**Input data**
(** [ForwardChaining.infer]: the result pair, the engine's logger afterwards
    and the updated fact record. *)
Definition fc_infer (rb : RuleBase) (cr : ConflictResolver) (tl0 : TraceLogger)
    (a : Applicant) : (string * Summary) * TraceLogger * Applicant :=
  let st := fc_run rb tl0 a in
  let '(final_decision, tl3) :=
    match decisions st with
    | [] => ("Manual Review", fc_logger st)
    | [(d, _)] => (d, fc_logger st)
    | _ =>
        let '(d, otl) := resolve_by_decision cr (decisions st) (Some (fc_logger st)) in
        (d, default (fc_logger st) otl)
    end in
  let tl4 := returned (log_decision final_decision tl3) tl3 in
  let summary := get_summary tl4 in
  ((final_decision, summary), tl4,
   set_decision final_decision (Some (summary_trace summary)) a).

(** ** engine/backward_chaining.py *)

(** [prove_calls] is a history variable: the [depth] argument of every
    [_prove_goal] activation of the current run, oldest first. *)
Record BackwardChaining : Type := mkBC {
  bc_logger : TraceLogger;
  proven_goals : gset string;
  failed_goals : gset string;
  prove_calls : list Z
}.

Definition new_backward_chaining : BackwardChaining := mkBC new_logger ∅ ∅ [].

Definition bc_log (lvl msg : string) (bc : BackwardChaining) : BackwardChaining :=
  mkBC (log lvl msg None (bc_logger bc)) (proven_goals bc) (failed_goals bc)
       (prove_calls bc).

(** ["  " * depth] *)
Definition indent_of (depth : Z) : string :=
  String.concat "" (repeat "  " (Z.to_nat depth)).

(** Body of [for rule in rules_for_goal]. *)
Definition bc_rule_step (a : Applicant) (goal indent : string)
    (st : list Rule * TraceLogger) (rule : Rule) : list Rule * TraceLogger :=
  let '(satisfied_rules, tl) := st in
  let tl1 :=
    log "SYSTEM"
        (indent +:+ "Checking rule " +:+ rule_id rule +:+ ": " +:+ description rule)
        None tl in
  if evaluate rule a then
    (satisfied_rules ++ [rule],
     log_rule_fired (rule_id rule) goal
       (log_rule_evaluation (rule_id rule) true (description rule) tl1))
  else
    (satisfied_rules,
     log_rule_evaluation (rule_id rule) false (description rule) tl1).

Definition _prove_goal (rb : RuleBase) (cr : ConflictResolver) (goal : string)
    (a : Applicant) (depth : Z) (bc0 : BackwardChaining) : bool * BackwardChaining :=
  let bc := mkBC (bc_logger bc0) (proven_goals bc0) (failed_goals bc0)
                 (prove_calls bc0 ++ [depth]) in
  let indent := indent_of depth in
  if decide (goal ∈ proven_goals bc) then
    (true, bc_log "SYSTEM" (indent +:+ "Goal already proven: " +:+ goal) bc)
  else if decide (goal ∈ failed_goals bc) then
    (false, bc_log "SYSTEM" (indent +:+ "Goal already failed: " +:+ goal) bc)
  else if depth >? 10 then
    (false, bc_log "SYSTEM" (indent +:+ "Max recursion depth reached") bc)
  else
    let bc1 := bc_log "SYSTEM" (indent +:+ "Proving goal: " +:+ goal) bc in
    let rules_for_goal := get_rules_by_consequent rb goal in
    match rules_for_goal with
    | [] =>
        let bc2 := bc_log "SYSTEM" (indent +:+ "No rules found for goal: " +:+ goal) bc1 in
        (false, mkBC (bc_logger bc2) (proven_goals bc2) ({[goal]} ∪ failed_goals bc2)
                     (prove_calls bc2))
    | _ =>
        let '(satisfied_rules, tl) :=
          fold_left (bc_rule_step a goal indent) rules_for_goal ([], bc_logger bc1) in
        match satisfied_rules with
        | [] =>
            let tl' :=
              log "SYSTEM" (indent +:+ "Goal " +:+ goal +:+ " could not be proven") None tl in
            (false, mkBC tl' (proven_goals bc1) ({[goal]} ∪ failed_goals bc1)
                         (prove_calls bc1))
        | first :: others =>
            let '(winning_rule, tl1) :=
              match others with
              | [] => (first, tl)
              | _ =>
                  let '(w, otl) := resolve cr satisfied_rules (Some tl) in
                  (default first w, default tl otl)
              end in
            let tl' :=
              log "SYSTEM"
                  (indent +:+ "Goal " +:+ goal +:+ " proven by rule " +:+ rule_id winning_rule)
                  None tl1 in
            (true, mkBC tl' ({[goal]} ∪ proven_goals bc1) (failed_goals bc1)
                        (prove_calls bc1))
        end
    end.

Definition goals : list string :=
  ["Reject Loan"; "Approve Loan"; "Approve with Conditions"; "Manual Review"].

(** [for goal in goals: ... break]; returns [final_decision]. *)
Fixpoint bc_goal_loop (rb : RuleBase) (cr : ConflictResolver) (a : Applicant)
    (gs : list string) (bc : BackwardChaining) : option string * BackwardChaining :=
  match gs with
  | [] => (None, bc)
  | goal :: rest =>
      let bc1 := bc_log "SYSTEM" ("Attempting to prove goal: " +:+ goal) bc in
      let '(proved, bc2) := _prove_goal rb cr goal a 0 bc1 in
      if proved then
        (Some goal,
         mkBC (returned (log_decision goal (bc_logger bc2)) (bc_logger bc2))
              (proven_goals bc2) (failed_goals bc2) (prove_calls bc2))
      else bc_goal_loop rb cr a rest bc2
  end.

(** [BackwardChaining.infer] *)
Definition bc_infer (rb : RuleBase) (cr : ConflictResolver) (bc0 : BackwardChaining)
    (a : Applicant) : (string * Summary) * BackwardChaining * Applicant :=
  let bc1 := mkBC (start "Backward Chaining" (applicant_id a) (bc_logger bc0)) ∅ ∅ [] in
  let '(found, bc2) := bc_goal_loop rb cr a goals bc1 in
  let '(final_decision, bc3) :=
    match found with
    | Some d => (d, bc2)
    | None =>
        ("Manual Review",
         mkBC (returned (log_decision "Manual Review" (bc_logger bc2)) (bc_logger bc2))
              (proven_goals bc2) (failed_goals bc2) (prove_calls bc2))
    end in
  let summary := get_summary (bc_logger bc3) in
  ((final_decision, summary), bc3,
   set_decision final_decision (Some (summary_trace summary)) a).

(** ** engine/rule_engine.py *)

Record RuleEngine : Type := mkEngine {
  chaining_type : string;
  rule_base : RuleBase;
  conflict_resolver : ConflictResolver;
  forward_chain : TraceLogger;
  backward_chain : BackwardChaining
}.

Definition new_engine (chaining : string) : RuleEngine :=
  mkEngine chaining new_rule_base (new_resolver None) new_logger new_backward_chaining.

Record Results : Type := mkResults {
  res_applicant_id : string;
  applicant_data : Applicant;               (* the [to_dict] snapshot taken on entry *)
  forward_chaining : option (string * Summary);
  backward_chaining : option (string * Summary);
  final_decision : option string;
  reasoning : option string
}.

(** The precedence table written out in [evaluate_applicant]. *)
Definition merge_priority : gmap string Z :=
  {[ "Reject Loan" := 4; "Manual Review" := 3;
     "Approve with Conditions" := 2; "Approve Loan" := 1 ]}.

(** The [else:  # both] branch of [evaluate_applicant]: the final decision
    and the reasoning string, or the [KeyError] of a failed table lookup. *)
Definition merge_both (fc_decision bc_decision : string) : PyResult (string * string) :=
  if String.eqb fc_decision bc_decision
  then Ok (fc_decision, "Both forward and backward chaining agree")
  else
    match merge_priority !! fc_decision, merge_priority !! bc_decision with
    | Some pf, Some pb =>
        Ok (if pf >=? pb then fc_decision else bc_decision,
            "Forward chaining: " +:+ fc_decision +:+ ", Backward chaining: " +:+ bc_decision)
    | _, _ => Raise KeyError
    end.

(** [RuleEngine.evaluate_applicant].  The engine and the fact record are
    returned in the state they have when the call returns or raises. *)
Definition evaluate_applicant (eng : RuleEngine) (a0 : Applicant)
    : PyResult Results * RuleEngine * Applicant :=
  let ct := chaining_type eng in
  let rb := rule_base eng in
  let cr := conflict_resolver eng in
  let '(fc_res, fc_tl, a1) :=
    if String.eqb ct "forward" || String.eqb ct "both" then
      let '(r, tl, a) := fc_infer rb cr (forward_chain eng) a0 in (Some r, tl, a)
    else (None, forward_chain eng, a0) in
  let '(bc_res, bc, a2) :=
    if String.eqb ct "backward" || String.eqb ct "both" then
      let '(r, bc, a) := bc_infer rb cr (backward_chain eng) a1 in (Some r, bc, a)
    else (None, backward_chain eng, a1) in
  let eng' := mkEngine ct rb cr fc_tl bc in
  let outcome : PyResult (string * option string) :=
    if String.eqb ct "forward" then
      match fc_res with
      | Some (d, _) => Ok (d, None)
      | None => Raise TypeError
      end
    else if String.eqb ct "backward" then
      match bc_res with
      | Some (d, _) => Ok (d, None)
      | None => Raise TypeError
      end
    else
      match fc_res, bc_res with
      | Some (fc_decision, _), Some (bc_decision, _) =>
          match merge_both fc_decision bc_decision with
          | Ok (d, why) => Ok (d, Some why)
          | Raise e => Raise e
          end
      | _, _ => Raise TypeError                  (* subscripting [None] *)
      end in
  match outcome with
  | Ok (d, why) =>
      (Ok (mkResults (applicant_id a0) a0 fc_res bc_res (Some d) why),
       eng', set_decision d None a2)
  | Raise e => (Raise e, eng', a2)
  end.
(** * Scope blocks of the compiler (compiler/block.py)

    A shallow embedding of the block layer: the per-block allocator of
    temporaries and labels, the interned-string registry of the module
    block, the three kinds of block with their bind / delete / resolve
    operations, and the visitor that classifies the names of a body.

    Python objects that the code mutates in place are threaded explicitly:
    every operation takes the state it touches and returns the state it
    leaves, together with either its value or the exception it raised. *)

From Stdlib Require Import Ascii DecimalNat DecimalString.
From stdpp Require Import gmap strings list sets.

Local Open Scope string_scope.
Local Open Scope list_scope.

#[local] Set Warnings "-register-all,-clear-no-such-hyp".

(** ** Exceptions and outcomes *)

(** The exceptions the block layer can raise: [util.ParseError] (a diagnosed
    compile-time error carrying its message), the [KeyError] of a failed
    dict or set lookup, and the [AttributeError] of a missing attribute. *)
Inductive exn : Type :=
| ParseError (msg : string)
| KeyError (key : string)
| AttributeError (attr : string).

Inductive outcome (A : Type) : Type :=
| Returned (a : A)
| Raised (e : exn).
Arguments Returned {A} a.
Arguments Raised {A} e.

(** ** Allocator state of a block *)

(** [expr.GeneratedTempVar(block, name, type_)]: within one block a
    temporary is its generated name and its Go type. *)
Record TempVar : Type := mkTemp { tv_name : string; type_ : string }.

#[global] Instance TempVar_eq_dec : EqDecision TempVar.
Proof. solve_decision. Defined.

#[global] Instance TempVar_countable : Countable TempVar.
Proof.
  apply (inj_countable' (fun v => (tv_name v, type_ v))
                        (fun p => mkTemp p.1 p.2)).
  by intros [].
Defined.

(** [Loop(start_label, end_label)]. *)
Record Loop : Type := mkLoop { start_label : nat; end_label : nat }.

(** The fields [Block.__init__] sets up, shared by all block kinds. *)
Record Alloc : Type := mkAlloc {
  free_temps : gset TempVar;
  used_temps : gset TempVar;
  temp_index : nat;
  label_count : nat;
  checkpoints : gset nat;
  loop_stack : list Loop
}.

Definition Alloc_init : Alloc :=
  {| free_temps := ∅; used_temps := ∅; temp_index := 0;
     label_count := 0; checkpoints := ∅; loop_stack := [] |}.

(** *** Labels *)

(** [Block.genlabel]. *)
Definition genlabel (is_checkpoint : bool) (a : Alloc) : nat * Alloc :=
  let n := S (label_count a) in
  (n, {| free_temps := free_temps a; used_temps := used_temps a;
         temp_index := temp_index a; label_count := n;
         checkpoints := if is_checkpoint then {[ n ]} ∪ checkpoints a
                        else checkpoints a;
         loop_stack := loop_stack a |}).

(** [Block.push_loop]: two labels, neither a checkpoint. *)
Definition push_loop (a : Alloc) : Loop * Alloc :=
  let '(s, a1) := genlabel false a in
  let '(e, a2) := genlabel false a1 in
  let loop := mkLoop s e in
  (loop, {| free_temps := free_temps a2; used_temps := used_temps a2;
            temp_index := temp_index a2; label_count := label_count a2;
            checkpoints := checkpoints a2;
            loop_stack := loop_stack a2 ++ [loop] |}).

(** [Block.pop_loop]: [list.pop] takes the last entry and raises
    [IndexError] on an empty list; [None] stands for the raise. *)
Definition pop_loop (a : Alloc) : option Alloc :=
  match loop_stack a with
  | [] => None
  | _ :: _ =>
      Some {| free_temps := free_temps a; used_temps := used_temps a;
              temp_index := temp_index a; label_count := label_count a;
              checkpoints := checkpoints a;
              loop_stack := removelast (loop_stack a) |}
  end.

(** [Block.top_loop]: [loop_stack[-1]], an [IndexError] on an empty list. *)
Definition top_loop (a : Alloc) : option Loop := last (loop_stack a).
(** X19: [maximize_multi_cohort] calls the optimizer with the initial
    guess (1, 1), the method nelder-mead and xtol 1e-8.  The objective it
    hands over is 1000 wherever x[0] <= 0 or x[1] <= 0; in the positive
    quadrant it raises [IndexError] on the empty dataset, and on a dataset
    of the accepted shape it is minus the value of the multi-cohort
    expression on the sequence p computed at that point. *)
Theorem maximize_multi_cohort_objective
    (minimize : (R * R -> result R) -> R * R -> String.string -> R ->
                result OptimizeResult.t)
    (data : list (list R)) :
  maximize_multi_cohort minimize data
  = minimize (maximize_multi_cohort_func data) (1, 1)
             "nelder-mead"%string 1e-8 /\
  (forall x, fst x <= 0 \/ snd x <= 0 ->
     maximize_multi_cohort_func data x = Ok 1000) /\
  (forall x, 0 < fst x -> 0 < snd x -> data = [] ->
     maximize_multi_cohort_func data x = Raise IndexError) /\
  (forall x first rest, 0 < fst x -> 0 < snd x ->
     data = first :: rest ->
     Forall (fun cohort => (1 <= length cohort <= length first + 1)%nat)
            data ->
     (length data <= length first)%nat ->
     exists p,
       generate_probabilities (fst x) (snd x) (len first) = Ok p /\
       maximize_multi_cohort_func data x
       = (v <- cohorts_value p (length data) 0 data 0 ;; Ok (- v))).
Proof.
  split; [reflexivity |]. split; [| split].
  - intros x Hx. unfold maximize_multi_cohort_func, log_likelihood_multi_cohort.
    rewrite (guard_blocks _ _ Hx). cbn [bind]. f_equal. lra.
  - intros x H0 H1 E. subst data. unfold maximize_multi_cohort_func.
    rewrite log_likelihood_multi_cohort_bad_shape; [reflexivity | assumption .. |].
    intros first rest E. discriminate E.
  - intros x first rest H0 H1 E Hall Hcount. subst data.
    rewrite Forall_forall in Hall.
    assert (Hfirst : (1 <= length first)%nat).
    { apply (Hall first). left. reflexivity. }
    exists (churn_seq (fst x) (snd x) (length first)). split.
    { rewrite generate_probabilities_Ok by assumption.
      replace (Z.to_nat (Z.max (len first) 1)) with (length first)
        by (unfold len; lia).
      reflexivity. }
    unfold maximize_multi_cohort_func.
    rewrite log_likelihood_multi_cohort_value by assumption. reflexivity.
Qed.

**Task to complete**
Filter the records above down to the lines containing "KeyError".

**Response to the task**
    and the reasoning string, or the [KeyError] of a failed table lookup. *)
    | _, _ => Raise KeyError
    compile-time error carrying its message), the [KeyError] of a failed
| KeyError (key : string)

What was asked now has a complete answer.